ACTIVITY:
Below are the entries. Transcribe exactly the lines from the one with "(** [for ... : ... break" through the one with "ret (Continue, st)", ends included, and leave out all others.

[Dataset entries]
(** * Linear time-varying MPC path tracker (Control/linear_mpc.py)

    A shallow embedding of the controller of [Control/linear_mpc.py] and the
    properties of its components: the kinematic update of [Node], the
    nearest-index search of [PATH], the speed profile, the horizon reference
    extractor, the predictor, the QP set-up and the outer successive
    linearisation loop.

    Conventions of the embedding.
    - Python floats are modelled as real numbers [R]: every statement about
      numbers below is a statement about the exact arithmetic the code
      approximates; rounding, infinities and NaN are outside the model.
    - Python integers are [Z]; list indices follow Python (a negative index
      counts from the end, an index out of range raises [IndexError]).
    - A Python exception is a value [Raise e] of [result]; code that mutates
      an object threads that object through the state monad [M].
    - Two-dimensional numpy arrays that are mutated in place live in a heap
      of arrays and are passed by location. *)

From Stdlib Require Import Reals Lra Lia ZArith List String Sorted.
From stdpp Require Import base gmap list.
Import ListNotations.
Open Scope R_scope.

(** ** Python values, exceptions and the state monad *)

Inductive exn : Set := IndexError | TypeError | ValueError | ZeroDivisionError.

Inductive result (A : Type) : Type :=
| Ok (a : A)
| Raise (e : exn).
Arguments Ok {A} a.
Arguments Raise {A} e.

Definition bindR {A B : Type} (r : result A) (k : A -> result B) : result B :=
  match r with
  | Ok a => k a
  | Raise e => Raise e
  end.

(** A computation over a mutable state [S] that may raise. *)
Definition M (S A : Type) : Type := S -> result A * S.

Definition ret {S A : Type} (a : A) : M S A := fun s => (Ok a, s).

Definition raise {S A : Type} (e : exn) : M S A := fun s => (Raise e, s).

Definition bind {S A B : Type} (c : M S A) (k : A -> M S B) : M S B :=
  fun s =>
    match c s with
    | (Ok a, s') => k a s'
    | (Raise e, s') => (Raise e, s')
    end.

Definition lift {S A : Type} (r : result A) : M S A := fun s => (r, s).

Definition get {S : Type} : M S S := fun s => (Ok s, s).

Definition put {S : Type} (s : S) : M S unit := fun _ => (Ok tt, s).

Declare Scope py_scope.
Delimit Scope py_scope with py.
Notation "'let*' x ':=' c 'in' k" := (bind c (fun x => k))
  (at level 10, x pattern, c at level 100, k at level 200) : py_scope.
Notation "'let?' x ':=' c 'in' k" := (bindR c (fun x => k))
  (at level 10, x pattern, c at level 100, k at level 200) : py_scope.
Open Scope py_scope.

(** [for x in items: body], the loop variables being the state [st]. *)
Fixpoint for_ {S St I : Type} (items : list I) (body : I -> St -> M S St)
  (st : St) : M S St :=
  match items with
  | [] => ret st
  | i :: rest => let* st' := body i st in for_ rest body st'
  end.

Fixpoint forR {St I : Type} (items : list I) (body : I -> St -> result St)
  (st : St) : result St :=
  match items with
  | [] => Ok st
  | i :: rest => let? st' := body i st in forR rest body st'
  end.

(** [for ... : ... break ... else: ...]: the body says whether it broke. *)
Inductive ctl : Set := Break | Continue.

Fixpoint for_break {S St I : Type} (items : list I)
  (body : I -> St -> M S (ctl * St)) (st : St) : M S (ctl * St) :=
  match items with
  | [] => ret (Continue, st)
  | i :: rest =>
      let* r := body i st in
      match r with
      | (Break, st') => ret (Break, st')
      | (Continue, st') => for_break rest body st'
      end
  end.

(** [range(n)] and [range(a, b)]. *)
Definition py_range (n : Z) : list Z := map Z.of_nat (seq 0 (Z.to_nat n)).

Definition py_range2 (a b : Z) : list Z :=
  map (fun k => (a + Z.of_nat k)%Z) (seq 0 (Z.to_nat (b - a))).

Definition py_len {A : Type} (l : list A) : Z := Z.of_nat (length l).

(** [l[i]] for a list or a one-dimensional array. *)
Definition py_index {A : Type} (l : list A) (i : Z) : result A :=
  let j := if (i <? 0)%Z then (i + py_len l)%Z else i in
  if (j <? 0)%Z then Raise IndexError
  else match l !! Z.to_nat j with
       | Some a => Ok a
       | None => Raise IndexError
       end.

(** [l[i] = a]. *)
Definition py_setitem {A : Type} (l : list A) (i : Z) (a : A) : result (list A) :=
  let j := if (i <? 0)%Z then (i + py_len l)%Z else i in
  if (j <? 0)%Z then Raise IndexError
  else if (j <? py_len l)%Z then Ok (<[Z.to_nat j := a]> l)
  else Raise IndexError.

(** [l[a:b]]: both bounds are normalised as Python does and never raise. *)
Definition py_slice_bound (len i : Z) : Z :=
  if (i <? 0)%Z then Z.max 0 (i + len) else Z.min i len.

Definition py_slice {A : Type} (l : list A) (a b : Z) : list A :=
  let a' := py_slice_bound (py_len l) a in
  let b' := py_slice_bound (py_len l) b in
  take (Z.to_nat (b' - a')) (drop (Z.to_nat a') l).

(** [round(x)] on a float: to the nearest integer, ties to the even one. *)
Definition py_round (x : R) : Z :=
  let f := Zfloor x in
  let d := x - IZR f in
  if Rlt_dec d (1 / 2) then f
  else if Rlt_dec (1 / 2) d then (f + 1)%Z
  else if Z.even f then f else (f + 1)%Z.

(** [math.atan2(y, x)] on reals (the quadrant-aware arctangent of y / x). *)
Definition atan2 (y x : R) : R :=
  if Rlt_dec 0 x then atan (y / x)
  else if Rlt_dec x 0 then
         if Rle_dec 0 y then atan (y / x) + PI else atan (y / x) - PI
  else if Rlt_dec 0 y then PI / 2
  else if Rlt_dec y 0 then - (PI / 2)
  else 0.

(** [sum(l)] of a one-dimensional array. *)
Definition py_sum (l : list R) : R := fold_left Rplus l 0.

(** ** numpy arrays *)

Abbreviation vector := (list R) (only parsing).
Abbreviation ndarray := (list (list R)) (only parsing).

(** Element-wise binary operation with numpy's broadcasting of two
    one-dimensional operands: equal lengths, or one operand of length 1. *)
Definition np_broadcast2 (f : R -> R -> R) (a b : vector) : result vector :=
  if (length a =? length b)%nat then Ok (zip_with f a b)
  else match a, b with
       | [x], _ => Ok (map (f x) b)
       | _, [y] => Ok (map (fun x => f x y) a)
       | _, _ => Raise ValueError
       end.

Definition hypot (x y : R) : R := sqrt (x * x + y * y).

Definition np_hypot (dx dy : vector) : result vector := np_broadcast2 hypot dx dy.

(** [np.argmin]: the index of the first occurrence of the minimum. *)
Fixpoint argmin_from (best : R) (besti i : nat) (l : vector) : nat :=
  match l with
  | [] => besti
  | d :: l' =>
      if Rlt_dec d best then argmin_from d i (S i) l'
      else argmin_from best besti (S i) l'
  end.

Definition np_argmin (l : vector) : result Z :=
  match l with
  | [] => Raise ValueError
  | d :: l' => Ok (Z.of_nat (argmin_from d 0 1 l'))
  end.

Definition np_zeros (rows cols : Z) : ndarray :=
  replicate (Z.to_nat rows) (replicate (Z.to_nat cols) 0).

(** [m[i, j]] and [m[i, j] = a]. *)
Definition np_get2 (m : ndarray) (i j : Z) : result R :=
  let? row := py_index m i in py_index row j.

Definition np_set2 (m : ndarray) (i j : Z) (a : R) : result ndarray :=
  let? row := py_index m i in
  let? row' := py_setitem row j a in
  py_setitem m i row'.

(** [m[:, j]]: column [j]. *)
Definition np_col (m : ndarray) (j : Z) : result vector :=
  forR m (fun row acc => let? a := py_index row j in Ok (acc ++ [a])) [].

(** [m * c] for a scalar [c]: a new array. *)
Definition np_scale (m : ndarray) (c : R) : ndarray :=
  map (map (fun a => a * c)) m.

(** ** Configuration: class P *)

Definition deg2rad (d : R) : R := d * (PI / 180).

Module P.
Definition NX : Z := 4.
Definition NU : Z := 2.
Definition T : Z := 6.
Definition MAX_ITER : Z := 5.
Definition TARGET_SPEED : R := 10.0 / 3.6.
Definition N_IND_SEARCH : Z := 10.
Definition dt : R := 0.2.
Definition DU_TH : R := 0.1.
Definition WB : R := 2.5.
Definition MAX_STEER : R := deg2rad 45.0.
Definition GOAL_DIS : R := 1.5.
Definition STOP_SPEED : R := 0.5 / 3.6.
Definition MAX_TIME : R := 500.0.
End P.

(** ** class Node *)

Module Node.
Record t : Type := mk { x : R; y : R; yaw : R; v : R; direct : R }.

(** [Node(x=..., y=..., yaw=..., v=...)] with the default gear 1.0. *)
Definition init (x0 y0 yaw0 v0 : R) : t := mk x0 y0 yaw0 v0 1.0.

Definition limit_input (delta : R) : R :=
  if Rge_dec delta P.MAX_STEER then P.MAX_STEER
  else if Rle_dec delta (- P.MAX_STEER) then - P.MAX_STEER
  else delta.

Definition update (self : t) (a delta direct0 : R) : t :=
  let delta := limit_input delta in
  let x1 := x self + v self * cos (yaw self) * P.dt in
  let y1 := y self + v self * sin (yaw self) * P.dt in
  let yaw1 := yaw self + v self / P.WB * tan delta * P.dt in
  let v1 := v self + direct0 * a * P.dt in
  mk x1 y1 yaw1 v1 direct0.
End Node.

Definition pi_2_pi (angle : R) : R :=
  if Rgt_dec angle PI then angle - 2.0 * PI
  else if Rlt_dec angle (- PI) then angle + 2.0 * PI
  else angle.

(** ** Linearizer *)

Definition calc_linear_discrete_model (v phi delta : R)
  : ndarray * ndarray * vector :=
  let A := [ [1.0; 0.0; P.dt * cos phi; - P.dt * v * sin phi];
             [0.0; 1.0; P.dt * sin phi; P.dt * v * cos phi];
             [0.0; 0.0; 1.0; 0.0];
             [0.0; 0.0; P.dt * tan delta / P.WB; 1.0] ] in
  let B := [ [0.0; 0.0];
             [0.0; 0.0];
             [P.dt; 0.0];
             [0.0; P.dt * v / (P.WB * cos delta ^ 2)] ] in
  let C := [ P.dt * v * sin phi * phi;
             - P.dt * v * cos phi * phi;
             0.0;
             - P.dt * v * delta / (P.WB * cos delta ^ 2) ] in
  (A, B, C).

(** The affine model [A z + B u + C] of the QP's dynamics constraint. *)
Definition dot (r z : vector) : R := py_sum (zip_with Rmult r z).

Definition matvec (m : ndarray) (z : vector) : vector := map (fun r => dot r z) m.

Definition affine (model : ndarray * ndarray * vector) (z u : vector) : vector :=
  let '(A, B, C) := model in
  zip_with Rplus (zip_with Rplus (matvec A z) (matvec B u)) C.

(** ** class PATH *)

Module PATH.
Record t : Type :=
  mk { cx : vector; cy : vector; cyaw : vector; ck : vector;
       length : Z; ind_old : Z }.

Definition init (cx0 cy0 cyaw0 ck0 : vector) : t :=
  mk cx0 cy0 cyaw0 ck0 (py_len cx0) 0.

Definition set_ind_old (self : t) (i : Z) : t :=
  mk (cx self) (cy self) (cyaw self) (ck self) (length self) i.

Definition nearest_index (node : Node.t) : M t (Z * R) :=
  let* self := get in
  let lo := ind_old self in
  let hi := (ind_old self + P.N_IND_SEARCH)%Z in
  let dx := map (fun x => Node.x node - x) (py_slice (cx self) lo hi) in
  let dy := map (fun y => Node.y node - y) (py_slice (cy self) lo hi) in
  let* dist := lift (np_hypot dx dy) in
  let* ind := lift (np_argmin dist) in
  let* dist_min := lift (py_index dist ind) in
  let ind := (ind + ind_old self)%Z in
  let* _ := put (set_ind_old self ind) in
  let* cxi := lift (py_index (cx self) ind) in
  let dxl := cxi - Node.x node in
  let* cyi := lift (py_index (cy self) ind) in
  let dyl := cyi - Node.y node in
  let* cyawi := lift (py_index (cyaw self) ind) in
  let angle := pi_2_pi (cyawi - atan2 dyl dxl) in
  let dist_min := if Rlt_dec angle 0.0 then dist_min * -1.0 else dist_min in
  ret (ind, dist_min).
End PATH.

(** ** SpeedProfile *)

Definition Rneqb (a b : R) : bool := if Req_dec_T a b then false else true.

Definition calc_speed_profile (cx cy cyaw : vector) (target_speed : R)
  : result vector :=
  let speed_profile := replicate (length cx) target_speed in
  let direction := 1.0 in
  let? (_, speed_profile) :=
    forR (py_range (py_len cx - 1))
      (fun i '(direction, speed_profile) =>
         let? cx1 := py_index cx (i + 1) in
         let? cx0 := py_index cx i in
         let dx := cx1 - cx0 in
         let? cy1 := py_index cy (i + 1) in
         let? cy0 := py_index cy i in
         let dy := cy1 - cy0 in
         let move_direction := atan2 dy dx in
         let? direction :=
           if Rneqb dx 0.0 && Rneqb dy 0.0 then
             let? cyawi := py_index cyaw i in
             let dangle := Rabs (pi_2_pi (move_direction - cyawi)) in
             if Rge_dec dangle (PI / 4.0) then Ok (- 1.0) else Ok 1.0
           else Ok direction in
         let? speed_profile :=
           if Rneqb direction 1.0
           then py_setitem speed_profile i (- target_speed)
           else py_setitem speed_profile i target_speed in
         Ok (direction, speed_profile))
      (direction, speed_profile) in
  let? speed_profile := py_setitem speed_profile (-1) 0.0 in
  Ok speed_profile.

TASK OUTPUT:
(** [for ... : ... break ... else: ...]: the body says whether it broke. *)
Inductive ctl : Set := Break | Continue.

Fixpoint for_break {S St I : Type} (items : list I)
  (body : I -> St -> M S (ctl * St)) (st : St) : M S (ctl * St) :=
  match items with
  | [] => ret (Continue, st)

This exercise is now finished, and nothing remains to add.